How Do I Build Good Credit After Bankruptcy?

If you declare a Chapter 13 bankruptcy, it remains on your credit record for 7 years. A Chapter 7 bankruptcy will leave its mark on your credit history for even longer: 10 years. In either case, your credit score will plunge and you will find it difficult to get any form of credit during that time. However, while a bankruptcy can deal a devastating blow to your creditworthiness, the effects do not have to be long-lasting.

While a bankruptcy filing will remain on your record for the full legal term, you can begin to diminish its effect the day after it is filed by adopting good habits with your credit and not biting off more than you can chew. Here are a few things that you can do to help raise your score and build good credits after bankruptcy.

First, there are two forms of credit you will need to rebuild if you have filed for bankruptcy. Those are:

1. Revolving credit, such as a credit card or home equity line of credit;
2. Installment loans, such as an auto loan, student loan or even a mortgage.

Even if you do not qualify for a regular, unsecured credit card, it may be a good idea to acquire a secured card, based on an amount that you put on deposit with a bank. Typical limits of a secured card can be $200 to $500. However, the point is to establish a history of good credit use which will help raise your score. If you keep your balance at less than 30% of your credit limit, and pay off your balance in full each month, your credit score will begin to improve again within a matter of months.
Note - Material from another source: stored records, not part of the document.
(* ===== verification/AccountsDb.v ===== *)
(** * The accounts database ([accountsdb/src/lib.rs])

    Routing of accounts between the persisted and the volatile backend by their lifecycle
    mode, loading with volatile precedence, and the commit of a transaction's accounts. *)

From stdpp Require Import base list gmap numbers option sets sorting.
From S2P Require Import Prelude AccountMode Memory Account AccountFacts Storage Index Store.
From S2P Require Import StoreFacts StoreBatch StoreProps Volatile.

Local Open Scope Z_scope.

Section accountsdb.
Context {A P F : Type}.
Context `{HA : !Database A Pubkey OwnerAndOffset, HP : !Database P KeyTail Offset}.
Context `{HF : !Database F Z Offset, HE : !HeedEnv A P F, IO_ : !FileIo, HH : !Hasher}.

Record AccountsDB := { persisted : PersistedStore A P F; volatile : VolatileStore }.

Definition db_mem (db : AccountsDB) : mem := mm (storage (persisted db)).

Definition with_persisted (db : AccountsDB) (s : PersistedStore A P F) : AccountsDB :=
  {| persisted := s; volatile := volatile db |}.

Definition put_meta (db : AccountsDB) (f : MetaField) : AccountsDB :=
  with_persisted db {| storage := meta_store (storage (persisted db)) f;
                       index := index (persisted db) |}.

(** The filters of [store]. *)
Definition persisted_entry (m : mem) (entry : AccountEntry) : bool :=
  let account := entry.2 in
  match cow account with Borrowed _ => true | Owned _ => false end
  || requires_persistence (mode (core_of m account))
  || bool_decide (mode (core_of m account) = Closed)
  || contains (dirty_bits account) MODE.

Definition volatile_entry (m : mem) (entry : AccountEntry) : bool :=
  let account := entry.2 in
  match cow account with Owned _ => true | Borrowed _ => false end
  || negb (requires_persistence (mode (core_of m account))).

(** [is_new]: no account image was ever allocated. *)
Definition is_new (db : AccountsDB) : bool := cursor (meta (storage (persisted db))) =? 0.

(** The volatile filter and the volatile copy read the borrowed views again, after the
    persisted upsert. *)
Definition db_store (db : AccountsDB) (accounts : list AccountEntry)
    : AccountsDB * result AccountsDBError unit :=
  match store_upsert (persisted db) (List.filter (persisted_entry (db_mem db)) accounts) with
  | (s, Err e) => (with_persisted db s, Err e)
  | (s, Ok _) =>
      let m := mm (storage s) in
      ({| persisted := s;
          volatile := volatile_upsert m (volatile db) (List.filter (volatile_entry m) accounts) |},
       Ok tt)
  end.

Definition db_commit (db : AccountsDB) (accounts : list AccountEntry)
    : AccountsDB * result AccountsDBError unit :=
  match db_store db accounts with
  | (db, Err e) => (db, Err e)
  | (db, Ok _) =>
      let t := transactions (meta (storage (persisted db))) in
      (put_meta db (PTransactions (wrapping_add 64 t 1)), Ok tt)
  end.

(** [AccountLoader::load] outside a cached transaction. *)
Definition db_load (db : AccountsDB) (pubkey : Pubkey)
    : AccountsDB * result AccountsDBError (option AccountSharedData) :=
  match volatile_load (volatile db) pubkey with
  | Some account => (db, Ok (Some (from_owned account)))
  | None =>
      match store_load (persisted db) None pubkey with
      | (s, Ok b) => (with_persisted db s, Ok (from_borrowed <$> b))
      | (s, Err e) => (with_persisted db s, Err e)
      end
  end.

(** [AccountLoader::read] and [lifecycle] with no concurrent writer. *)
Definition db_read {R} (db : AccountsDB) (pubkey : Pubkey) (reader : mem → AccountSharedData → R)
    : AccountsDB * result AccountsDBError (option R) :=
  match db_load db pubkey with
  | (db, Ok a) => (db, Ok (reader (db_mem db) <$> a))
  | (db, Err e) => (db, Err e)
  end.

Definition db_lifecycle (db : AccountsDB) (pubkey : Pubkey)
    : AccountsDB * result AccountsDBError (option (AccountMode * Z)) :=
  match volatile_lifecycle (volatile db) pubkey with
  | Some l => (db, Ok (Some l))
  | None =>
      match store_load (persisted db) None pubkey with
      | (s, Ok b) =>
          let m := mm (storage s) in
          (with_persisted db s,
           Ok ((λ b, let c := core_of m (from_borrowed b) in (mode c, slot c)) <$> b))
      | (s, Err e) => (with_persisted db s, Err e)
      end
  end.

Definition db_contains (db : AccountsDB) (pubkey : Pubkey) : result AccountsDBError bool :=
  found ← store_contains (persisted db) None pubkey;
  if (found : bool) then Ok true else Ok (volatile_contains (volatile db) pubkey).

(** [program] with its iterator drained: persisted accounts, then the volatile ones in key
    order, a key without an account being skipped. *)
Definition db_program (db : AccountsDB) (ow : Pubkey)
    : AccountsDB * result AccountsDBError (list AccountEntry) :=
  match store_program (persisted db) ow with
  | (s, Err e) => (with_persisted db s, Err e)
  | (s, Ok l) =>
      let vs := omap (λ pk, (λ acc, (pk, from_owned acc)) <$> volatile_load (volatile db) pk)
                     (merge_sort lex_le (elements (volatile_program (volatile db) ow))) in
      (with_persisted db s, Ok (default [] l ++ vs))
  end.

Definition set_superblock (db : AccountsDB) (v : Z) : AccountsDB := put_meta db (PSuperblock v).

Definition advance_chain_slot (db : AccountsDB) (v : Z) : AccountsDB :=
  put_meta db (PChainSlot (Z.max (chain_slot (meta (storage (persisted db)))) v)).

Definition db_flush (db : AccountsDB) (force : bool) : AccountsDB * result AccountsDBError unit :=
  let '(s, r) := store_flush (persisted db) force in (with_persisted db s, map_err IndexError r).

Definition set_slot (db : AccountsDB) (v : Z) : AccountsDB * result AccountsDBError unit :=
  db_flush (put_meta db (PSlot v)) false.

Definition db_reset (db : AccountsDB) : AccountsDB :=
  {| persisted := persisted db; volatile := volatile_reset (volatile db) |}.

End accountsdb.

Arguments AccountsDB A P F : clear implicits.
(* ===== verification/DefragFacts.v ===== *)
(** * Facts about defragmentation

    A pass moves images without changing what the store holds: the plan's destinations are
    disjoint parts of spans that were free at its start, the copied images open to the same
    accounts, the rewritten tables describe the new layout, and the suffix that is cut off
    holds nothing. Every pass that changes something decreases a measure, so compaction
    ends. *)

From stdpp Require Import base list gmap numbers option sets sorting.
From S2P Require Import Prelude AccountMode Memory Account AccountFacts Storage Index Store.
From S2P Require Import StoreFacts StoreBatch StoreProps Defrag.

Local Open Scope Z_scope.

(** ** Moving a buffer *)

Definition shift (d : Z) (m : mem) : mem := λ x, m (x + d).

Section shift.
Context (d : Z) (m : mem).

Lemma load_shift a n : load (shift d m) a n = load m (a + d) n.
Proof using Type.
  unfold load, shift. apply list_fmap_ext. intros i x _. f_equal. lia.
Qed.

Lemma load_le_shift k a : load_le k (shift d m) a = load_le k m (a + d).
Proof using Type. unfold load_le. by rewrite load_shift. Qed.

Lemma header_shift h :
  header_space (shift d m) h = header_space m (h + d) ∧ sequence (shift d m) h = sequence m (h + d).
Proof using Type.
  unfold header_space, sequence. rewrite !load_le_shift. split; f_equal; lia.
Qed.

Lemma image_addr_shift h v act :
  image_addr (shift d m) h v act = image_addr m (h + d) v act - d.
Proof using Type.
  rewrite !image_addr_eq. destruct (header_shift h) as [-> _]. lia.
Qed.

Lemma read_core_shift a : read_core (shift d m) a = read_core m (a + d).
Proof using Type.
  unfold read_core, mode_at. rewrite !load_le_shift, !load_shift. unfold shift.
  assert (E : ∀ x, a + x + d = a + d + x) by lia. by rewrite !E.
Qed.

Lemma buffer_shift h :
  valid_buffer (shift d m) h →
  valid_buffer m (h + d) ∧ open_account m (h + d) = open_account (shift d m) h ∧
  span m (h + d) = span (shift d m) h ∧
  buffer_pubkey m (h + d) = buffer_pubkey (shift d m) h.
Proof using Type.
  intros Hv. destruct (header_shift h) as [Es Eq].
  set (a := image_addr m (h + d) (sequence m (h + d)) true).
  assert (Ea : image_addr (shift d m) h (sequence (shift d m) h) true = a - d)
    by (by rewrite Eq, image_addr_shift).
  pose proof Hv as [H1 H2 _ _ _ H6 H7]. simpl in *. rewrite image_size_eq in *. simpl in *.
  rewrite Ea, Es, ?load_le_shift in *.
  replace (a - d + 60 + d) with (a + 60) in * by lia.
  replace (a - d + 56 + d) with (a + 56) in * by lia.
  assert (Hv' : valid_buffer m (h + d)).
  { split; simpl; rewrite ?image_size_eq; auto. by exists true. }
  split_and!; auto.
  - unfold open_account, b_owned. rewrite !ds_bytes_wf by done. simpl. rewrite Ea.
    rewrite read_core_shift, load_le_shift, load_shift. fold a.
    replace (a - d + d) with a by lia. replace (a - d + 56 + d) with (a + 56) by lia.
    by replace (a - d + 64 + d) with (a + 64) by lia.
  - unfold span. by rewrite Es.
  - unfold buffer_pubkey. rewrite load_shift. f_equal. lia.
Qed.

End shift.

(** An image copied byte by byte opens to the same account. *)
Lemma buffer_moved m m' h h' :
  valid_buffer m h →
  (∀ x, 0 ≤ x < 8 * span m h → m' (h' + x) = m (h + x)) →
  valid_buffer m' h' ∧ open_account m' h' = open_account m h ∧
  span m' h' = span m h ∧ buffer_pubkey m' h' = buffer_pubkey m h.
Proof.
  intros Hv Hm. destruct (span_eq m h Hv) as [Es Hs].
  assert (Hsame : same_buffer m (shift (h' - h) m') h (header_space m h)).
  { intros x Hx. unfold shift. replace (x + (h' - h)) with (h' + (x - h)) by lia.
    rewrite Hm by lia. f_equal. lia. }
  destruct (local_buffer _ _ _ Hv Hsame) as (L1 & L2 & L3 & L4 & _).
  destruct (buffer_shift _ _ _ L1) as (S1 & S2 & S3 & S4).
  replace (h + (h' - h)) with h' in * by lia. split_and!; [done|congruence..].
Qed.

(** ** Runs *)

Definition inside (p o u : Z) : Prop := o ≤ p < o + u.

(** Spans that follow each other without a gap, from [o] to [e]. *)
Fixpoint chain (l : list Span) (o e : Z) : Prop :=
  match l with
  | [] => o = e
  | h :: l => h_offset h = o ∧ chain l (hole_end h) e
  end.

(** Nonempty spans in ascending order, the first one at or after [e]. *)
Fixpoint ascending (e : Z) (l : list Span) : Prop :=
  match l with
  | [] => True
  | h :: l => e ≤ h_offset h ∧ 0 < h_units h ∧ ascending (hole_end h) l
  end.
(* ===== verification/DefragProps.v ===== *)
(** * Compaction

    One pass from a well-formed store, its errors included, and the loop of [compact]: it
    terminates, keeps every account, returns the space it gave back, and stops where no
    further move is possible. *)

From stdpp Require Import base list gmap numbers option sets sorting.
From S2P Require Import Prelude AccountMode Memory Account AccountFacts Storage Index Store.
From S2P Require Import StoreFacts StoreBatch StoreProps Volatile AccountsDb AccountsDbFacts Defrag DefragFacts.

Local Open Scope Z_scope.

#[export] Instance hole_le_total : Total hole_le.
Proof. intros a b. unfold hole_le. lia. Qed.
#[export] Instance hole_le_trans : Transitive hole_le.
Proof. intros a b c. unfold hole_le. lia. Qed.

#[export] Instance hole_new_inj : Inj (=) (=) hole_new.
Proof. intros [u o] [u' o'] E. unfold hole_new in E. by simplify_eq/=. Qed.

Lemma hole_new_pair h : hole_new (hole_pair h) = h.
Proof. by destruct h. Qed.

(** Disjoint spans sorted by their starts are in ascending order. *)
Lemma sorted_ascending e l :
  StronglySorted hole_le l → NoDup l → Forall (λ h, e ≤ h_offset h) l →
  Forall (λ h, 0 < h_units h) l →
  (∀ h h', h ∈ l → h' ∈ l → h ≠ h' →
     apart (h_offset h) (h_units h) (h_offset h') (h_units h')) →
  ascending e l.
Proof.
  revert e. induction l as [|h l IH]; intros e Hs Hn He Hp Ha; simpl; [done|].
  apply StronglySorted_inv in Hs as [Hs Hle]. apply list.NoDup_cons in Hn as [Hh Hn].
  apply Forall_cons in He as [He0 He]. apply Forall_cons in Hp as [Hp0 Hp].
  split_and!; auto. apply IH; auto.
  - rewrite Forall_forall in Hle, Hp |- *. intros x Hx.
    specialize (Hle x Hx). specialize (Hp x Hx). simpl in Hp.
    assert (Hne : h ≠ x) by (by intros ->).
    pose proof (Ha h x ltac:(left) ltac:(by right) Hne) as Hap.
    unfold apart, hole_le, hole_end in *. lia.
  - intros x y Hx Hy. apply Ha; by right.
Qed.
(* ===== verification/TxWire.v ===== *)
(** * The wire format of transactions

    An abstract transaction, its serialization in the four formats, and what it means that a
    piece of a byte string is at an offset. The parser's primitives are characterised as
    reading exactly such a piece. *)

From stdpp Require Import base list numbers option.
From S2P Require Import Prelude Account TxBytes TxFrame TxView.

Local Open Scope Z_scope.

(** ** Abstract transactions *)

Record Config := {
  c_fee : option Z;
  c_compute_units : option Z;
  c_loaded_size : option Z;
  c_heap : option Z;
}.

Record Transaction := {
  tx_version : TransactionVersion;
  tx_signatures : list (list Z);
  tx_required : Z;
  tx_readonly_signed : Z;
  tx_readonly_unsigned : Z;
  tx_keys : list Pubkey;
  tx_blockhash : list Z;
  tx_instructions : list SVMInstruction;
  tx_lookups : list SVMMessageAddressTableLookup;
  tx_config : option Config;
}.

#[export] Instance Config_eq_dec : EqDecision Config.
Proof. solve_decision. Defined.
#[export] Instance Transaction_eq_dec : EqDecision Transaction.
Proof. solve_decision. Defined.

(** ** Serialization *)

(** The compact encoding of a [u16] in one to three bytes. *)
Definition enc16 (n : Z) : list Z :=
  if n <? 128 then [n]
  else if n <? 16384 then [n mod 128 + 128; n / 128]
  else [n mod 128 + 128; n / 128 mod 128 + 128; n / 16384].

Definition wire_instruction (ix : SVMInstruction) : list Z :=
  [program_id_index ix] ++ enc16 (zlen (ix_accounts ix)) ++ ix_accounts ix ++
  enc16 (zlen (ix_data ix)) ++ ix_data ix.
(* ===== verification/TxFacts.v ===== *)
(** * The parser against the wire format

    Each part of the parser succeeds exactly on the serialization of such a part, and the
    accessors and iterators return what was serialized; no unchecked read leaves the
    buffer. *)

From stdpp Require Import base list numbers option.
From S2P Require Import Prelude Account TxBytes TxFrame TxView TxWire.

Local Open Scope Z_scope.

(** ** Chunks *)

Lemma chunks_concat size l :
  Forall (λ x, length x = size) l → chunks size (length l) (concat l) = l.
Proof.
  induction 1 as [|x l Hx _ IH]; simpl; [done|].
  rewrite take_app_length', drop_app_length' by done. by rewrite IH.
Qed.

Lemma concat_chunks size n bs :
  length bs = (n * size)%nat →
  concat (chunks size n bs) = bs ∧ Forall (λ x, length x = size) (chunks size n bs) ∧
  length (chunks size n bs) = n.
Proof.
  revert bs. induction n as [|n IH]; intros bs Hb; simpl.
  - by destruct bs.
  - destruct (IH (drop size bs)) as (I1 & I2 & I3); [rewrite length_drop; lia|].
    rewrite I1, take_drop, I3. split_and!; auto. constructor; [rewrite length_take; lia|done].
Qed.

Lemma Forall_concat {A} (P : A → Prop) (ls : list (list A)) :
  Forall P (concat ls) ↔ Forall (Forall P) ls.
Proof.
  induction ls as [|l ls IH]; simpl; [by split; constructor|].
  rewrite Forall_app, (list.Forall_cons (Forall P)). by rewrite IH.
Qed.

Lemma arrays_iff size n w :
  0 ≤ size → 0 ≤ n →
  (zlen w = n * size ∧ Forall byte_ok w) ↔
  ∃ l, zlen l = n ∧ Forall (array_ok size) l ∧ concat l = w.
Proof.
  intros Hs Hn. split.
  - intros [Hl Hb]. destruct (concat_chunks (Z.to_nat size) (Z.to_nat n) w) as (C1 & C2 & C3).
    { unfold zlen in Hl. nia. }
    exists (chunks (Z.to_nat size) (Z.to_nat n) w). split_and!; auto; [unfold zlen; lia|].
    rewrite <- C1, Forall_concat in Hb. rewrite Forall_forall in C2, Hb |- *.
    intros x Hx. split; [|by apply Hb]. unfold zlen. rewrite (C2 x Hx). lia.
  - intros (l & <- & Hl & <-). clear Hn. induction Hl as [|x l [Hx Hxb] _ [IH1 IH2]]; simpl.
    + by split; [unfold zlen; simpl; lia|constructor].
    + rewrite zlen_app, zlen_cons, Forall_app. split; [lia|done].
Qed.

(** ** Running parsers *)

Lemma pbind_iff {A B} (p : parser A) (k : A → parser B) off r :
  (p ≫= k) off = Ok r ↔ ∃ a off1, p off = Ok (a, off1) ∧ k a off1 = Ok r.
Proof.
  unfold mbind, parser_bind. destruct (p off) as [[a off1]|e]; simpl; naive_solver.
Qed.

Lemma pret_iff {A} (a : A) off r off' : (mret a : parser A) off = Ok (r, off') ↔ r = a ∧ off' = off.
Proof. unfold mret, parser_ret. naive_solver. Qed.

Lemma pure_iff {A} (c : result Fault A) off a off' :
  pure_ c off = Ok (a, off') ↔ c = Ok a ∧ off' = off.
Proof. unfold pure_. destruct c; simpl; naive_solver. Qed.

Lemma get_iff off a off' : get_offset off = Ok (a, off') ↔ a = off ∧ off' = off.
Proof. unfold get_offset. naive_solver. Qed.

Lemma set_iff o off a off' : set_offset o off = Ok (a, off') ↔ off' = o.
Proof. unfold set_offset. destruct a. naive_solver. Qed.

Lemma try_u32_iff o a : try_u32_offset o = Ok a ↔ a = o ∧ o < 2 ^ 32.
Proof. unfold try_u32_offset. destruct (Z.ltb_spec o (2 ^ 32)); naive_solver lia. Qed.

Lemma mul64_ok a b (e : Fault) : a * b < 2 ^ 64 → ok_or (checked_mul 64 a b) e = Ok (a * b).
Proof. intros H. unfold checked_mul. destruct (Z.ltb_spec (a * b) (2 ^ 64)); [done|lia]. Qed.
Lemma add_ok w a b (e : Fault) : a + b < 2 ^ w → ok_or (checked_add w a b) e = Ok (a + b).
Proof. intros H. unfold checked_add. destruct (Z.ltb_spec (a + b) (2 ^ w)); [done|lia]. Qed.

(** Steps forward through a parser that succeeds. *)
Ltac p_get := apply pbind_iff; eexists _, _; split; [by apply get_iff|].
Ltac p_pure tac := apply pbind_iff; eexists _, _; split; [apply pure_iff; split; [tac|reflexivity]|].
Ltac p_u32 := p_pure ltac:(apply try_u32_iff; split; [reflexivity|lia]).

Section parts.
Context (bytes : list Z).
Hypothesis Hlen : zlen bytes < 2 ^ 32.
Hypothesis Hok : Forall byte_ok bytes.

Lemma advance_arrays_iff size n off off' :
  0 ≤ off → 0 < size ≤ 64 → 0 ≤ n < 2 ^ 16 →
  advance_offset_for_array bytes size n off = Ok (tt, off') ↔
  ∃ l, zlen l = n ∧ Forall (array_ok size) l ∧ reads bytes off (concat l) off'.
Proof using All.
  intros H0 Hs Hn. rewrite advance_array_iff by done. split.
  - intros (w & Hw & Hr). pose proof (reads_byte_ok _ _ _ _ Hok Hr) as Hb.
    destruct (proj1 (arrays_iff size n w ltac:(lia) ltac:(lia)) (conj Hw Hb)) as (l & ? & ? & <-).
    by exists l.
  - intros (l & Hl & Ha & Hr). exists (concat l). split; [|done].
    by apply (proj2 (arrays_iff size n (concat l) ltac:(lia) ltac:(lia))); eauto.
Qed.

(** A string of [n] bytes. *)
Lemma advance_bytes_iff n off off' :
  0 ≤ off → 0 ≤ n < 2 ^ 16 →
  advance_offset_for_array bytes 1 n off = Ok (tt, off') ↔
  ∃ w, zlen w = n ∧ Forall byte_ok w ∧ reads bytes off w off'.
Proof using All.
  intros H0 Hn. rewrite advance_array_iff by lia. rewrite Z.mul_1_r. split.
  - intros (w & Hw & Hr). exists w. split_and!; auto. by eapply reads_byte_ok.
  - intros (w & Hw & _ & Hr). by exists w.
Qed.

Lemma advance_type_array_iff size off off' :
  0 ≤ off → 0 < size ≤ 64 →
  advance_offset_for_type bytes size off = Ok (tt, off') ↔
  ∃ w, array_ok size w ∧ reads bytes off w off'.
Proof using All.
  intros H0 Hs. rewrite advance_type_iff by done. split.
  - intros (w & Hw & Hr). exists w. split; [|done]. split; [done|]. by eapply reads_byte_ok.
  - intros (w & [Hw _] & Hr). by exists w.
Qed.

Lemma byte_read off b off' : reads bytes off [b] off' → byte_ok b ∧ off' = off + 1 ∧ 0 ≤ off'.
Proof using Hok.
  intros (? & -> & H)%reads_byte. split; [by eapply byte_at|lia].
Qed.

(** *** Signatures and keys: a count, then as many arrays *)

Definition counted {A} (size max : Z) (mk : Z → Z → A) : parser A :=
  n ← read_byte bytes;
  if (n =? 0) || (max <? n) then reject ParseError
  else
    offset ← get_offset;
    o ← pure_ (try_u32_offset offset);
    _ ← advance_offset_for_array bytes size n;
    mret (mk n o).

Lemma counted_iff {A} size max (mk : Z → Z → A) off f off' :
  0 ≤ off → 0 < size ≤ 64 → max < 256 →
  counted size max mk off = Ok (f, off') ↔
  ∃ l, Forall (array_ok size) l ∧ 1 ≤ zlen l ≤ max ∧
    reads bytes off ([zlen l] ++ concat l) off' ∧ f = mk (zlen l) (off + 1).
Proof using All.
  intros H0 Hs Hmax. unfold counted. rewrite pbind_iff. split.
  - intros (n & off1 & Hn & H). apply read_byte_iff in Hn; auto.
    destruct (byte_read _ _ _ Hn) as (Hb & -> & _).
    destruct ((n =? 0) || (max <? n)) eqn:Ec; [done|]. bool_to_prop.
    apply pbind_iff in H as (? & ? & [-> ->]%get_iff & H).
    apply pbind_iff in H as (? & ? & [[-> _]%try_u32_iff ->]%pure_iff & H).
    apply pbind_iff in H as ([] & off2 & Ha & [-> ->]%pret_iff). unfold byte_ok in Hb.
    apply advance_arrays_iff in Ha as (l & Hl & Hf & Hr); [|lia..].
    exists l. rewrite Hl. split_and!; auto; [lia|]. apply reads_app. eauto.
  - intros (l & Hf & Hc & (off1 & Hn & Hr)%reads_app & ->).
    destruct (byte_read _ _ _ Hn) as (_ & -> & _). exists (zlen l), (off + 1).
    split; [by apply read_byte_iff|].
    destruct ((zlen l =? 0) || (max <? zlen l)) eqn:Ec; [apply orb_true_iff in Ec; lia|].
    pose proof (reads_bounds _ _ _ _ Hr).
    p_get.
    p_u32.
    apply pbind_iff. exists tt, off'. split; [|done].
    apply advance_arrays_iff; [lia..|]. eauto.
Qed.
Lemma checks_instruction ix :
  instruction_ok ix → 1 ≤ zlen (tx_keys tx) → total_accounts tx ≤ 256 →
  checks (sanitize_instruction limit (wrapping_sub 8 (zlen (tx_keys tx)) 1)
            (wrap 8 (wrapping_sub 16 (total_number_of_accounts v) 1)) ix)
    (instruction_sane limit tx ix).
Proof using Htx Hv.
  intros (Hp & [_ Ha] & _) Hk Ht. destruct (tx_bounds tx Htx) as (K & _ & _ & _ & W & R & _).
  rewrite total_exact by done. unfold byte_ok in Hp.
  assert (1 ≤ total_accounts tx) by (unfold total_accounts; lia).
  unfold wrapping_sub. rewrite !wrap_small by (unfold fits; rewrite ?wrap_small; unfold fits; lia).
  eapply checks_iff; [|unfold sanitize_instruction; apply checks_bind;
    [apply checks_refuse; apply Z.ltb_ge|intros _; apply checks_bind;
      [apply checks_refuse; apply Z.eqb_neq|intros _; apply checks_bind;
        [apply checks_refuse|intros _; apply checks_refuse; apply andb_false_iff]]]].
  2: { instantiate (1 := Forall (λ i, i < total_accounts tx) (ix_accounts ix)).
       rewrite <- not_true_iff_false, existsb_exists, Forall_forall. setoid_rewrite Z.ltb_lt. split.
       - intros Hn i Hi. destruct (Z.lt_ge_cases i (total_accounts tx)); [done|].
         destruct Hn. exists i. split; [done|lia].
       - intros Hn (i & Hi & Hlt). apply Hn in Hi. lia. }
  rewrite Z.ltb_ge. change MAX_ACCOUNTS_PER_INSTRUCTION with 255. split.
  - intros (A & B & C & D). constructor; [lia|done|]. intros ->. by destruct D.
  - intros [A B C]. split_and!; [lia|lia|done|]. destruct limit; [right; by apply C|by left].
Qed.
Make Your Money Work Better for You

Similarly, if you still have a car loan or student loan after your bankruptcy, regular on-time payments on those will help raise your score, and pay over the minimum payment whenever possible. An honest effort to pay down your existing is one of the best ways to bring your credit rating back up.

You might also consider getting a copy of your credit report and checking to make sure that there are no errors, such as accounts that are still considered open and overdue, even though they were closed as part of your bankruptcy. If those are on your credit report, you will need to contact the three major credit bureaus and request that those items are reported as “included in bankruptcy.”